Climate Change Impacts of Co-firing Forest Biomass from Russia with Coal in the Russian Power Sector
MetadataShow full item record
The primary objective of this thesis has been to assess the climate change impacts of co-firing with biomass from Russian forest areas with coal, with special emphasis on the temporary change in atmospheric CO2 concentration caused by biogenic CO2 and surface albedo. With a mixture of boreal and temperate climate, the European part of Russia was chosen as the focus area and divided into eight regions. The scenarios looked into were 10% co-firing of biomass, 20% co-firing and the ideal case of 100% bioenergy production, covering the coal demand in Russia for heat and electricity production.Currently only around 2% of the heat and power in Russia is from bioenergy.

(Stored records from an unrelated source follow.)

(* ===== verification/AuthContract.v ===== *)
(** What the contract of the authorization store gives every client: the life
    of a grant, approvals that settle once, spending at most once per usage
    identifier, and the refinement by the in-memory store. *)
From S2P Require Import Prelude Js Identifiers Contract AuthTypes AuthStore Deterministic.
From S2P Require Import InMemoryAuth Permission.
Local Open Scope Z_scope.

(** Under any interleaving of store operations by any clients, a stored
    grant stays stored with the same identity, scope, limits and validity; its
    uses never exceed its maximum nor its spending its budget if they did not
    to begin with; each use costs a revision, a record is determined by its
    revision, and after revocation it never changes again. *)
Theorem grant_lifetime s s' k g :
  auth_wf s → interf s s' → au_grants s !! k = Some g →
  ∃ g', au_grants s' !! k = Some g' ∧
    grant_id g' = k ∧ grant_ownerId g' = grant_ownerId g ∧ grant_agentId g' = grant_agentId g ∧
    grant_scope g' = grant_scope g ∧ grant_intentFingerprint g' = grant_intentFingerprint g ∧
    grant_expiresAt g' = grant_expiresAt g ∧ grant_maxUses g' = grant_maxUses g ∧
    (grant_uses g ≤ grant_maxUses g → grant_uses g' ≤ grant_maxUses g) ∧
    (grant_spentCostMicros g ≤ grant_maxTotalCostMicros g →
       grant_spentCostMicros g' ≤ grant_maxTotalCostMicros g) ∧
    0 ≤ grant_uses g' - grant_uses g ≤ grant_revision g' - grant_revision g ∧
    (grant_revision g' = grant_revision g → g' = g) ∧
    (grant_revokedAt g ≠ None → g' = g).
Proof.
  intros Hwf Hi Hk. destruct (interf_grant _ _ _ _ Hwf Hi Hk) as (g' & Hk' & []).
  exists g'. split; [done|]. split; [by apply (wf_grant_key _ (interf_wf _ _ Hi Hwf))|].
  rewrite ev_maxUses in ev_bounded. rewrite ev_maxCost in ev_affordable. auto 20.
Qed.

(** An approval is settled at most once: from the moment it is no longer
    pending no operation of any client changes it, and while it is pending
    the only change is one resolution. *)
Theorem approval_settles_once s s' k a :
  auth_wf s → interf s s' → au_approvals s !! k = Some a →
  ∃ a', au_approvals s' !! k = Some a' ∧
    (ap_status a ≠ approval_pending → a' = a) ∧
    (a' ≠ a → ap_revision a' = ap_revision a + 1 ∧ ap_status a' ≠ approval_pending ∧
       ap_intentSnapshot a' = ap_intentSnapshot a ∧
       ap_semanticSnapshotHash a' = ap_semanticSnapshotHash a ∧ ap_expiresAt a' = ap_expiresAt a).
Proof.
  intros Hwf Hi Hk. destruct (interf_approval _ _ _ _ Hwf Hi Hk) as (a' & Hk' & He).
  exists a'. split; [done|]. destruct He as [->|(Hp & input & ->)]; [done|].
  split; [done|]. intros _. rewrite resolved_status.
  unfold resolved_approval. destruct (ra_recentAuthenticationRef input); cbn;
    by destruct (ra_resolution input).
Qed.

(** A usage identifier spends at most once: after a successful
    [consumeGrant] that carries one, every later [consumeGrant] with the same
    identifier that succeeds, in whatever world other clients have made of the
    store meanwhile and for whatever grant or cost it names, returns the first
    record again, and the store is what the other clients made of it. *)
Theorem usage_spends_once `{!AuthorizationStorePort W} view inv
    `{!AuthorizationStoreLaws W view inv} input u g w w1 w2 input' g' w3 :
  inv w → truthy (cg_usageId input) = Some u → cg_usageId input' = cg_usageId input →
  consumeGrant input w = (Ok g, w1) → inv w2 → interf (view w1) (view w2) →
  consumeGrant input' w2 = (Ok g', w3) →
  g' = g ∧ interf (view w2) (view w3) ∧ au_usage (view w3) !! u = Some g.
Proof.
  intros Hi Hu Hu' Hc Hi2 Hint Hc'.
  destruct (op_law_Ok _ _ _ _ _ _ _ _ (law_consumeGrant _) Hi Hc) as (_ & s & _ & He).
  assert (au_usage (view w1) !! u = Some g) as Hg.
  { unfold consume_effect, replay_of, put_usage in He. rewrite Hu in He. cbn in He.
    destruct (au_usage s !! u) eqn:E; [by destruct He as [-> ->]|].
    destruct He as (? & _ & _ & _ & _ & ->). cbn. apply lookup_insert_eq. }
  apply (interf_usage _ _ _ _ Hint) in Hg.
  destruct (op_law_Ok _ _ _ _ _ _ _ _ (law_consumeGrant _) Hi2 Hc') as (_ & s' & Hs' & He').
  apply (interf_usage _ _ _ _ Hs') in Hg.
  unfold consume_effect, replay_of in He'. rewrite Hu', Hu in He'. cbn in He'. rewrite Hg in He'.
  destruct He' as [-> ->]. done.
Qed.

(** C25 The in-memory store refines the abstract store: from the empty object
    on, each of the eight operations of the port either fails and changes no
    record, or returns and does what the atomic specification of the operation
    says, and the maps stay keyed by identifier without duplicates.  The
    specification has its own account of the records written, field by field,
    and of the grants that may be consumed; lookups answer with what is
    stored, and for an intent with one of its approvals, if there is one. *)
Theorem in_memory_store_refines localeCompare failures :
  mem_inv (new_store failures) ∧ mem_view (new_store failures) = auth_empty ∧
  (∀ r, op_law mem_view mem_inv (create_effect r) (mem_createApproval r)) ∧
  (∀ i, op_law mem_view mem_inv (reads (λ o s, match o with
     | Some a => au_approvals s !! ap_id a = Some a ∧ ap_intentId a = i
     | None => ∀ k a, au_approvals s !! k = Some a → ap_intentId a ≠ i
     end)) (mem_findApprovalByIntent i)) ∧
  (∀ id, op_law mem_view mem_inv (reads (λ o s, o = au_approvals s !! id)) (mem_getApproval id)) ∧
  (∀ o a, op_law mem_view mem_inv (reads (λ l s, ∀ x, x ∈ l ↔ au_approvals s !! ap_id x = Some x ∧
     ap_ownerId x = o ∧ ap_agentId x = a)) (mem_listApprovals localeCompare o a)) ∧
  (∀ i, op_law mem_view mem_inv (resolve_effect i) (mem_resolveApproval i)) ∧
  (∀ o a, op_law mem_view mem_inv (reads (λ l s, ∀ g, g ∈ l ↔ au_grants s !! grant_id g = Some g ∧
     grant_ownerId g = o ∧ grant_agentId g = a)) (mem_listGrants o a)) ∧
  (∀ i, op_law mem_view mem_inv (consume_effect i) (mem_consumeGrant i)) ∧
  (∀ k t r e, op_law mem_view mem_inv (revoke_effect k t r e) (mem_revokeGrant k t r e)).
Proof.
  split; [apply mem_inv_new|]. split; [done|].
  split; [apply mem_create_law|]. split; [apply mem_find_law|]. split; [apply mem_get_law|].
  split; [apply mem_listApprovals_law|]. split; [apply mem_resolve_law|].
  split; [apply mem_listGrants_law|]. split; [apply mem_consume_law|apply mem_revoke_law].
Qed.

(** ** Concrete inputs *)
Definition sample_consume : ConsumeGrantInput :=
  mkConsume "grant-1" 1 5 sample_time (Some "usage-1") None None None.

Definition sample_state : auth_state := world_view sample_world.

Lemma sample_consume_step :
  interf sample_state (world_view (consumeGrant sample_consume sample_world).2).
Proof.
  destruct (law_consumeGrant sample_consume sample_world _ _ sample_world_inv (surjective_pairing _))
    as (_ & s & Hs & He).
  transitivity s; [exact Hs|].
  destruct (consumeGrant sample_consume sample_world) as [[g|x] w']; cbn in He |- *.
  - apply rtc_once. by eapply auth_consume.
  - by rewrite He.
Qed.

Lemma sample_state_wf : auth_wf sample_state.
Proof. apply (law_wf sample_world), sample_world_inv. Qed.

Lemma grant_lifetime_witness :
  ∃ g', au_grants (world_view (consumeGrant sample_consume sample_world).2) !! "grant-1" = Some g' ∧
    grant_scope g' = sample_scope.
Proof.
  destruct (grant_lifetime _ _ "grant-1" sample_grant sample_state_wf sample_consume_step eq_refl)
    as (g' & Hg & _ & _ & _ & Hs & _).
  exists g'. split; [exact Hg|exact Hs].
Defined.

Lemma approval_settles_once_witness :
  ∃ a', au_approvals (world_view (consumeGrant sample_consume sample_world).2) !! "approval-0001"
    = Some a'.
Proof.
  destruct (approval_settles_once _ _ "approval-0001" sample_approval sample_state_wf
    sample_consume_step eq_refl) as (a' & Ha & _).
  exists a'. exact Ha.
Defined.

Lemma usage_spends_once_witness :
  let w1 := (consumeGrant sample_consume sample_world).2 in
  ∃ g w3, consumeGrant sample_consume sample_world = (Ok g, w1) ∧
    consumeGrant sample_consume w1 = (Ok g, w3) ∧ grant_uses g = 1.
Proof.
  intros w1.
  destruct (consumeGrant sample_consume sample_world) as [[g|x] w] eqn:E;
    [|vm_compute in E; discriminate E].
  destruct (consumeGrant sample_consume w) as [[g'|x] w3] eqn:E';
    [|injection E as _ <-; vm_compute in E'; discriminate E'].
  pose proof (law_consumeGrant sample_consume _ _ _ sample_world_inv E) as [Hi _].
  destruct (usage_spends_once world_view world_inv sample_consume "usage-1" g sample_world w w
    sample_consume g' w3 sample_world_inv eq_refl eq_refl E Hi (reflexivity _) E') as [Hg _].
  exists g, w3. split; [reflexivity|]. rewrite <-Hg at 1. split; [exact E'|].
  injection E as <- _. reflexivity.
Defined.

With an annual allowable cut of 633 million cubic metres forest and only 173,6 million cubic metres being harvested, it is apparent that there is a large unused potential for bioenergy in Russia, both for domestic use and export to the European power sector. Estimates show that by increasing current harvest by 30%, 20% of the coal demand in Russia can be covered with bioenergy. Covering the coal demand completely will require an increase in harvesting by 150%, but this would still only equal around 50% of the annual increment available for exploitation. With well-designed governmental policies and improved infrastructure, especially in the forest rich areas, this could be a feasible scenario in the future for Russia. Co-firing can contribute to a smooth transition to renewable energy sources. Bioenergy is often assumed CO2 neutral, but this highly underestimates its true climate change impact. Through this assessment, both biogenic CO2 and the effect of surface albedo has been quantified for chosen sites in each of the eight regions, with focus on the time horizons of 20, 100 and 500 years. The total climate change impact has further been found for each of the scenarios.The impacts are especially significant for short time horizons combined with boreal areas with seasonal snow cover and forest with long rotation periods. In the Northern, Northwestern and Urals region there was a net cooling effect from the beginning of the assessment period for the 100% bioenergy scenario due to surface albedo. It is therefore important to consider these climate forcings in the national and global environmental policies, especially when designing frameworks for bioenergy and forest management strategies in boreal areas.